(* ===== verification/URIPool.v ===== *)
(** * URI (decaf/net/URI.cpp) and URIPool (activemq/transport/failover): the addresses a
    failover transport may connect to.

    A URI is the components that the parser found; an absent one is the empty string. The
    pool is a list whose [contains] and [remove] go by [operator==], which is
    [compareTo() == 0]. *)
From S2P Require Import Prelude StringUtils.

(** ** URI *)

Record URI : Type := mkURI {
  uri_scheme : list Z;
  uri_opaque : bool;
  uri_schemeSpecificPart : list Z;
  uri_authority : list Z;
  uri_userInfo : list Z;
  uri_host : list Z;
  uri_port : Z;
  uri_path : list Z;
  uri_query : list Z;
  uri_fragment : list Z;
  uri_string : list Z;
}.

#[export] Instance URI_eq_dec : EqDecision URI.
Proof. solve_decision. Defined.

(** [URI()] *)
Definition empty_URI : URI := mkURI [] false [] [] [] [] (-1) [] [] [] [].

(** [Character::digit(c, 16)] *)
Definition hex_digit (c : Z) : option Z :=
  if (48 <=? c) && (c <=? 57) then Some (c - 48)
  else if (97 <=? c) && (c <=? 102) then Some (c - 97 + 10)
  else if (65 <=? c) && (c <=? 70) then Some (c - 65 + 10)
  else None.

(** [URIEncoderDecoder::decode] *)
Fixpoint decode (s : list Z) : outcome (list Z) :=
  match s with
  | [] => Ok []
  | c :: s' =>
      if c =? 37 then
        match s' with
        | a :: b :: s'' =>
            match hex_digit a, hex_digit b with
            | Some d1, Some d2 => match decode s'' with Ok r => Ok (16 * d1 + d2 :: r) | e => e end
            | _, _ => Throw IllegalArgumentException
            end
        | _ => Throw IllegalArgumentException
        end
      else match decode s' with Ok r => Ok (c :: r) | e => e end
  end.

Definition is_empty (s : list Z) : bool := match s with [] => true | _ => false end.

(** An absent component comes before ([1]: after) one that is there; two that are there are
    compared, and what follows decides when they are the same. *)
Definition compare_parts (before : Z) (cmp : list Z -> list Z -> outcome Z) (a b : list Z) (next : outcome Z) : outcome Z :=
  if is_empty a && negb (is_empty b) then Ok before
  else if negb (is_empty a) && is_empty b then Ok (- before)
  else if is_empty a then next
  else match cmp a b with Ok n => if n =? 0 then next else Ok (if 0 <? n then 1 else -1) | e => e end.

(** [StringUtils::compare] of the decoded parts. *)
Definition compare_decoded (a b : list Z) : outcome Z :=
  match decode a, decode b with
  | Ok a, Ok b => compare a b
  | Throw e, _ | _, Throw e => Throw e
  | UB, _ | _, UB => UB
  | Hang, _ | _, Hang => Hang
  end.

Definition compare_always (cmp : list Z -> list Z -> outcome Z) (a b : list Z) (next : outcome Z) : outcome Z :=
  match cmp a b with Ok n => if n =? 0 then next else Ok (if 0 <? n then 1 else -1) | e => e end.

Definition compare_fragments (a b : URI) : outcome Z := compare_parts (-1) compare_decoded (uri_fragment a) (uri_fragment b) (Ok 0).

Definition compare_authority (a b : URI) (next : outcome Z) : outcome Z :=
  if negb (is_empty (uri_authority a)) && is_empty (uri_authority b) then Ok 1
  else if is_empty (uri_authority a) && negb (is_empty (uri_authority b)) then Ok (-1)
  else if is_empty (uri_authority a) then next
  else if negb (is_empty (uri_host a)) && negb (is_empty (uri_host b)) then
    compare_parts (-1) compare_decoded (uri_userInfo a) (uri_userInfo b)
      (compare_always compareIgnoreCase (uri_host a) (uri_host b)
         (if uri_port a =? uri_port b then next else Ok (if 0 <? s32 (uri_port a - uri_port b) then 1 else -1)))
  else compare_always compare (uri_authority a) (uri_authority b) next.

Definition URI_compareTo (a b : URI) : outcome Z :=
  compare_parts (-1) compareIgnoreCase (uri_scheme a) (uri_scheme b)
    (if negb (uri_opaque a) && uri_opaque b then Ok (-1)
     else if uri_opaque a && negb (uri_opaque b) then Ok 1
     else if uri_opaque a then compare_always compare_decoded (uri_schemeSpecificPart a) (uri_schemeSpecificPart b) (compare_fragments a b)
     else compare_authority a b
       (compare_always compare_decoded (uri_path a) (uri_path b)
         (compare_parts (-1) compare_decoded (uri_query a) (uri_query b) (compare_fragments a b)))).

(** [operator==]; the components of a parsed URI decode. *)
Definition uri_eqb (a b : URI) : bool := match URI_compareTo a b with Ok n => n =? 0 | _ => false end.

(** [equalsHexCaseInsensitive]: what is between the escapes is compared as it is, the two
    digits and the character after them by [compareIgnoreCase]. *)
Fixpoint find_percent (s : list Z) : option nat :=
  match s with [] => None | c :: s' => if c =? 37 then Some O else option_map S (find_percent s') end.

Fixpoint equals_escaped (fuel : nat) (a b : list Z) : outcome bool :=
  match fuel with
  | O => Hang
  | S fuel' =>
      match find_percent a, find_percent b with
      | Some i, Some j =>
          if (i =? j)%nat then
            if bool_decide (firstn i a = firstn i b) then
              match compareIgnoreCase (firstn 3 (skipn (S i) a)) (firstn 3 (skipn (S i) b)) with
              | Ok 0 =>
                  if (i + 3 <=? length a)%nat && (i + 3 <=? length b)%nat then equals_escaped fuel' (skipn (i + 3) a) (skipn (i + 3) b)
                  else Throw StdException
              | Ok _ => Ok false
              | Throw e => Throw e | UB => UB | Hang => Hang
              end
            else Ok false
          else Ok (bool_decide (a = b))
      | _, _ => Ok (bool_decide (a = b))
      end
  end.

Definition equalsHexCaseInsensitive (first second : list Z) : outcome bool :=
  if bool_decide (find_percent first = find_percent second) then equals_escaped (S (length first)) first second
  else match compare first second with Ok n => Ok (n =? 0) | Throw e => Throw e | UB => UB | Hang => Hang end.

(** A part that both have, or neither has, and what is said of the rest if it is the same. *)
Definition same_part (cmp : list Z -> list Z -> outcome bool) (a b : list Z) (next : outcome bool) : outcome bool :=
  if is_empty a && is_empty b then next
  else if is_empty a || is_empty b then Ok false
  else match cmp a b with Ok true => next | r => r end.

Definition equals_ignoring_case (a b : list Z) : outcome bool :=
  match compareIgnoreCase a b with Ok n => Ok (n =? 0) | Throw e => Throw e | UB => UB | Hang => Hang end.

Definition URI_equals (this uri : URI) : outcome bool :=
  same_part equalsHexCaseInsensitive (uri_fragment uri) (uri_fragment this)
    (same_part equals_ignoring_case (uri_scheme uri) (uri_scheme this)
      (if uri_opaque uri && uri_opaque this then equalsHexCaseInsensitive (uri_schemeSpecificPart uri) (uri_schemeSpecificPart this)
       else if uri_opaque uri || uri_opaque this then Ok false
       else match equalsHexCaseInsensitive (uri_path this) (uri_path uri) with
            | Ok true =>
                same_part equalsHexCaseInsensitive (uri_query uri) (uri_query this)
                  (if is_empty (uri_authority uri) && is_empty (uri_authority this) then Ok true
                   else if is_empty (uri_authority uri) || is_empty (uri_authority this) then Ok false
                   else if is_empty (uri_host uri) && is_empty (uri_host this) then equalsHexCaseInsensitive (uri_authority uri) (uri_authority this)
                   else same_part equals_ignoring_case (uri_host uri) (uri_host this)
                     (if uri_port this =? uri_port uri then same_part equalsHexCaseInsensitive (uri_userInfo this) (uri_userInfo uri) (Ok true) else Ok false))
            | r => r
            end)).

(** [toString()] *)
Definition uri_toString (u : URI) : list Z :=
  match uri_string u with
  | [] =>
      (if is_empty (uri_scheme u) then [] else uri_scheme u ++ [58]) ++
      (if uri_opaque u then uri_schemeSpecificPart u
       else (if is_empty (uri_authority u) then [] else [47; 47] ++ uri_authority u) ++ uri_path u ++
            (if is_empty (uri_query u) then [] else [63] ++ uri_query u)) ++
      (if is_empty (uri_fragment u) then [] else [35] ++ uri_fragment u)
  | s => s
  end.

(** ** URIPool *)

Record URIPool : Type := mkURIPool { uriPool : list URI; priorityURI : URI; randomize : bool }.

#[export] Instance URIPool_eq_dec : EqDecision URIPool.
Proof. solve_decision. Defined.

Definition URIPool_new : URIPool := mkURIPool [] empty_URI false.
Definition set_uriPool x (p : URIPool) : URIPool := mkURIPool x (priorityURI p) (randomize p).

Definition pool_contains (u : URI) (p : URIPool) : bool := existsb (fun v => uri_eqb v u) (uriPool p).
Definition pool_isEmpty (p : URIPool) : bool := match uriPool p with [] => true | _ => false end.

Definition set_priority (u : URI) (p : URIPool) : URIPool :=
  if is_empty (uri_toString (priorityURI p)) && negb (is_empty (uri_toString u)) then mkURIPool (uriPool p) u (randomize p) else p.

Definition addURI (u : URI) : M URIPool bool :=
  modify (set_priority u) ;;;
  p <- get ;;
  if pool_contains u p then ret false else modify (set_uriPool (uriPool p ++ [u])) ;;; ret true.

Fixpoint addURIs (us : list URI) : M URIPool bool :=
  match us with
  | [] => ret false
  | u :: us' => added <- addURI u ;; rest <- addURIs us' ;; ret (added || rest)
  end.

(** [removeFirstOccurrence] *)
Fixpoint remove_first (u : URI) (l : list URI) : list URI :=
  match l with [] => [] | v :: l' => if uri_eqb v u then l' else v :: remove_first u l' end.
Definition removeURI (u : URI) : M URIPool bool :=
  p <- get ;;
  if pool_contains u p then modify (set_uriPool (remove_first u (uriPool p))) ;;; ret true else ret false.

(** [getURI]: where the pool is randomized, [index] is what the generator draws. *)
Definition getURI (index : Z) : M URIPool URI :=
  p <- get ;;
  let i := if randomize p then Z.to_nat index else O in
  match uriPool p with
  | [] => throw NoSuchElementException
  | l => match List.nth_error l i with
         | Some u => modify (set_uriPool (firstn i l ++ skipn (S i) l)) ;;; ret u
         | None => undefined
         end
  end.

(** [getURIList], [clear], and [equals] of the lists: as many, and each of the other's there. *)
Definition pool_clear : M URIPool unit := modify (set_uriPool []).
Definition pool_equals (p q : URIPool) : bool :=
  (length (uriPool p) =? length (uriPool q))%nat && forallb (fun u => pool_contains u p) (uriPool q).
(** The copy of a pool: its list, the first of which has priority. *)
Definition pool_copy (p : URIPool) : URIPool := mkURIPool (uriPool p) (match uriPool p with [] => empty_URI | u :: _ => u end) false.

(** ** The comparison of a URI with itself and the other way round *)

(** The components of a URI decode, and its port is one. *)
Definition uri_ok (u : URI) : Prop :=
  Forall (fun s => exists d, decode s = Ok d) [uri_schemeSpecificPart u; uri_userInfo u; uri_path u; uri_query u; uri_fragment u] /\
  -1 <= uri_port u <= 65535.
* * *
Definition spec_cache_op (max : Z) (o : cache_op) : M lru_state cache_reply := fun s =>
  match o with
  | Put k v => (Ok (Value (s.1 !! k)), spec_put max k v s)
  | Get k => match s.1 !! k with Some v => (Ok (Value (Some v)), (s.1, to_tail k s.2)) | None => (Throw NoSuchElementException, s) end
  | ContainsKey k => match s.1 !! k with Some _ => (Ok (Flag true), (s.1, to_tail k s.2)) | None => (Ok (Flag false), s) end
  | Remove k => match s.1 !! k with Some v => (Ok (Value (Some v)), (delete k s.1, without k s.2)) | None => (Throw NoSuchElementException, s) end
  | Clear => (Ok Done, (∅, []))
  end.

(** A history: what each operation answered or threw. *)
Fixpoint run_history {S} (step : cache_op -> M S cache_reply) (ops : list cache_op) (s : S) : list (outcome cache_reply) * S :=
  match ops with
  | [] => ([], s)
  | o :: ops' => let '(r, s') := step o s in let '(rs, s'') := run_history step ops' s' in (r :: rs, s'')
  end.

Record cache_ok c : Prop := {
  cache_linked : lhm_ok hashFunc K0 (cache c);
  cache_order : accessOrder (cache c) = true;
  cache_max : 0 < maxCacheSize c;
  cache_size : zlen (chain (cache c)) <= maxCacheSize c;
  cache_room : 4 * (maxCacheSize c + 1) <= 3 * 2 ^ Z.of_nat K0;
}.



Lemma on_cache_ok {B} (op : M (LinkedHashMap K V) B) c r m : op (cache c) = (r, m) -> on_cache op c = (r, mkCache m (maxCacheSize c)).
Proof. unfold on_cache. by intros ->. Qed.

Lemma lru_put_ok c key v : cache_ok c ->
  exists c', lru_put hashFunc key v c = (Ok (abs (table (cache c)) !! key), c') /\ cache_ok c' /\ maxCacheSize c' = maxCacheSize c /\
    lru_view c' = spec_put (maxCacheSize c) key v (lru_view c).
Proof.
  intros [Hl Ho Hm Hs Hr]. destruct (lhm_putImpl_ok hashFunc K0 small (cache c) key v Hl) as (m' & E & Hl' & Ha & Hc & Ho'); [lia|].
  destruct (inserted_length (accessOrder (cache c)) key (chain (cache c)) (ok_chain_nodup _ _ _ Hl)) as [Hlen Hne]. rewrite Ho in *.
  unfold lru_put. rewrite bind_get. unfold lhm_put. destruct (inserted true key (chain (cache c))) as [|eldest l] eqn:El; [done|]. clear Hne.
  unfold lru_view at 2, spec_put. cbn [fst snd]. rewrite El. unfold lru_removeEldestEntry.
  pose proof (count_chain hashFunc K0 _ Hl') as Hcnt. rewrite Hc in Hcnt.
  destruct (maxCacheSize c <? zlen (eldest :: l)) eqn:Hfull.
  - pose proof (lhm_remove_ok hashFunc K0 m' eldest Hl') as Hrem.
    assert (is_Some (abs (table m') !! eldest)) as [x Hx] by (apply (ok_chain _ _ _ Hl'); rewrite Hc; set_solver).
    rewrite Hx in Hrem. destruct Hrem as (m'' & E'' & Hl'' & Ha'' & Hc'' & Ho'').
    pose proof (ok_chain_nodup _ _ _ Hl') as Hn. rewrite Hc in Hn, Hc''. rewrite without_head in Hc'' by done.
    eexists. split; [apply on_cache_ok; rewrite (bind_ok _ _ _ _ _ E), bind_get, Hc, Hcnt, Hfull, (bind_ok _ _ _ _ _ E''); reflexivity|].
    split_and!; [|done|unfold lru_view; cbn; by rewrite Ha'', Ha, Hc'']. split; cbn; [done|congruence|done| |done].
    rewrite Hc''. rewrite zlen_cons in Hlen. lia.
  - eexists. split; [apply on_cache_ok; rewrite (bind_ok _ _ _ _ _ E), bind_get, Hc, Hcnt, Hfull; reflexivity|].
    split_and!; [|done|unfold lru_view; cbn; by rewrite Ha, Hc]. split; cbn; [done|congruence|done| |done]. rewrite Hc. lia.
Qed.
==
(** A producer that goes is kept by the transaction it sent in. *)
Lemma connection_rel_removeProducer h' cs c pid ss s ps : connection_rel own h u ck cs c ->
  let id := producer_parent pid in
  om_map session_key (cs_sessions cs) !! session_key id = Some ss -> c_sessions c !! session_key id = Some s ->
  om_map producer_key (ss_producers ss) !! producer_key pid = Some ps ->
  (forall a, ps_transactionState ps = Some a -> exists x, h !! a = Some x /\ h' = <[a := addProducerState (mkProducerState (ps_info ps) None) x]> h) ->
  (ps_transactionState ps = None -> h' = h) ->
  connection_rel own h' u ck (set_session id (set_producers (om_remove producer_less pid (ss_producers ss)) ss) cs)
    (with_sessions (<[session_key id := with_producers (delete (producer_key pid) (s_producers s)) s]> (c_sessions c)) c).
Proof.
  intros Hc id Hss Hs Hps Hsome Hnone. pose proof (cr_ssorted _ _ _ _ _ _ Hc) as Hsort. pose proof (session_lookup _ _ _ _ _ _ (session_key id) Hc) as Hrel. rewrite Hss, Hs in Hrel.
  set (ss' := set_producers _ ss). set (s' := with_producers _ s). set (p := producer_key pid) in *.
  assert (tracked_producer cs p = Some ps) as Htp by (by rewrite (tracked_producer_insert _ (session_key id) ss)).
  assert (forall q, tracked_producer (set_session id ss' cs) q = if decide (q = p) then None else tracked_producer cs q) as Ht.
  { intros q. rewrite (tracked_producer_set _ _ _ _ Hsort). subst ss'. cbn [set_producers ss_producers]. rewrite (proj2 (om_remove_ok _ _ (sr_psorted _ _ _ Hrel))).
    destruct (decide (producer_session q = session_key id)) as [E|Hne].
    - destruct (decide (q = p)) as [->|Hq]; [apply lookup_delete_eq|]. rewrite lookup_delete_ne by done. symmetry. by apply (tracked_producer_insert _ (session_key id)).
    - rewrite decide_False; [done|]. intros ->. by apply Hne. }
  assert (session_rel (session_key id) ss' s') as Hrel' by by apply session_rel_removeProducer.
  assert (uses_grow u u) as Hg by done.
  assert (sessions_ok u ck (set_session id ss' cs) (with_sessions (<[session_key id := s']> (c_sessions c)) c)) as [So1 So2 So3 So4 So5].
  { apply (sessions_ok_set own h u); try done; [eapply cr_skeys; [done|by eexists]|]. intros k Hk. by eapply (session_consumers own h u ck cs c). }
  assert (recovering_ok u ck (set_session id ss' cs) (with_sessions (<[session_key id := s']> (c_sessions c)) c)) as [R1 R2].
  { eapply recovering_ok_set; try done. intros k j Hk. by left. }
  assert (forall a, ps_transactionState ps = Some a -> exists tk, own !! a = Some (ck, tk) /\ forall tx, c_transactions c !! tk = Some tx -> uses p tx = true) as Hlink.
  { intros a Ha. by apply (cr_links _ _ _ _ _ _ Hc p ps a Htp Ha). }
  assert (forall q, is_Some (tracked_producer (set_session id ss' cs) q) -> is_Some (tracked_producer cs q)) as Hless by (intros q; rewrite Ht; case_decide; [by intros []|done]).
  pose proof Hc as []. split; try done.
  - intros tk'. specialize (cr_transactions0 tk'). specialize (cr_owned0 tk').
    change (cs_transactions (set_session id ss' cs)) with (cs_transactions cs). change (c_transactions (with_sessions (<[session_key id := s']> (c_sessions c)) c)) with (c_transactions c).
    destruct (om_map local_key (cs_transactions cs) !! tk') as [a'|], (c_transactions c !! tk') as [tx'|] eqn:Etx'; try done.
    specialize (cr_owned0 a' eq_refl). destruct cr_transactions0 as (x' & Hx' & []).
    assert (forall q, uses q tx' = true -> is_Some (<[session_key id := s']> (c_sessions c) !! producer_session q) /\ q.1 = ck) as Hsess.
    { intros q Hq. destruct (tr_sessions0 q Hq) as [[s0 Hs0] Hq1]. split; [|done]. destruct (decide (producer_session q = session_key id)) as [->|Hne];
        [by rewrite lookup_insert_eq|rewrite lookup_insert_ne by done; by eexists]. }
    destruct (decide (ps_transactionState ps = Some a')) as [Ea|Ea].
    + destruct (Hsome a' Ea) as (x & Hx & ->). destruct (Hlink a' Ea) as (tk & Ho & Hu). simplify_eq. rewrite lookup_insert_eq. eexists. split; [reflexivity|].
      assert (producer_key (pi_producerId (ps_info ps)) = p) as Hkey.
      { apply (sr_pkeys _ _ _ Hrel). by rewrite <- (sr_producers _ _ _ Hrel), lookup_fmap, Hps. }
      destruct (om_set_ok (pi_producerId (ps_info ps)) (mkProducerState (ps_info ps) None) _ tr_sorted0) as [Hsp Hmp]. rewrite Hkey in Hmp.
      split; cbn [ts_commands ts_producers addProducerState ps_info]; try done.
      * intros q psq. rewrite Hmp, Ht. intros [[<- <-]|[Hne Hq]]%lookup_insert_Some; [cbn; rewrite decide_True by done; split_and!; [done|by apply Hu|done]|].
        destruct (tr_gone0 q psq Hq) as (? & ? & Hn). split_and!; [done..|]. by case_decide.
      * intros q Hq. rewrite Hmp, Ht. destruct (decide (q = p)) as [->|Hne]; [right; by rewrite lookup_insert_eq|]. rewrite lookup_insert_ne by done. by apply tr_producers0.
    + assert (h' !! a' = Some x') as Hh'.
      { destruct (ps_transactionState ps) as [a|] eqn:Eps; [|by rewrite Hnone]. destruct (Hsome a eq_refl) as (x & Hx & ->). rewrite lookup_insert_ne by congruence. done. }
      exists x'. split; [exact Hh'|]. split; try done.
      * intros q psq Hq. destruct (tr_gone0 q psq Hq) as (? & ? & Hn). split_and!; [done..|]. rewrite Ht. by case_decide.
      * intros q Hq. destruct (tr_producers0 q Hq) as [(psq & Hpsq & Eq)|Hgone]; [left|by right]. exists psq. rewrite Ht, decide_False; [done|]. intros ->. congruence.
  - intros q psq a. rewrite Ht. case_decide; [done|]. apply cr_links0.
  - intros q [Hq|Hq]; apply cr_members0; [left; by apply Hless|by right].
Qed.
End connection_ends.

== WORK TASK ==
Take each line above that contains "Record" and copy it out.

== EXERCISE ANSWER ==
Record URI : Type := mkURI {
Record URIPool : Type := mkURIPool { uriPool : list URI; priorityURI : URI; randomize : bool }.
Record cache_ok c : Prop := {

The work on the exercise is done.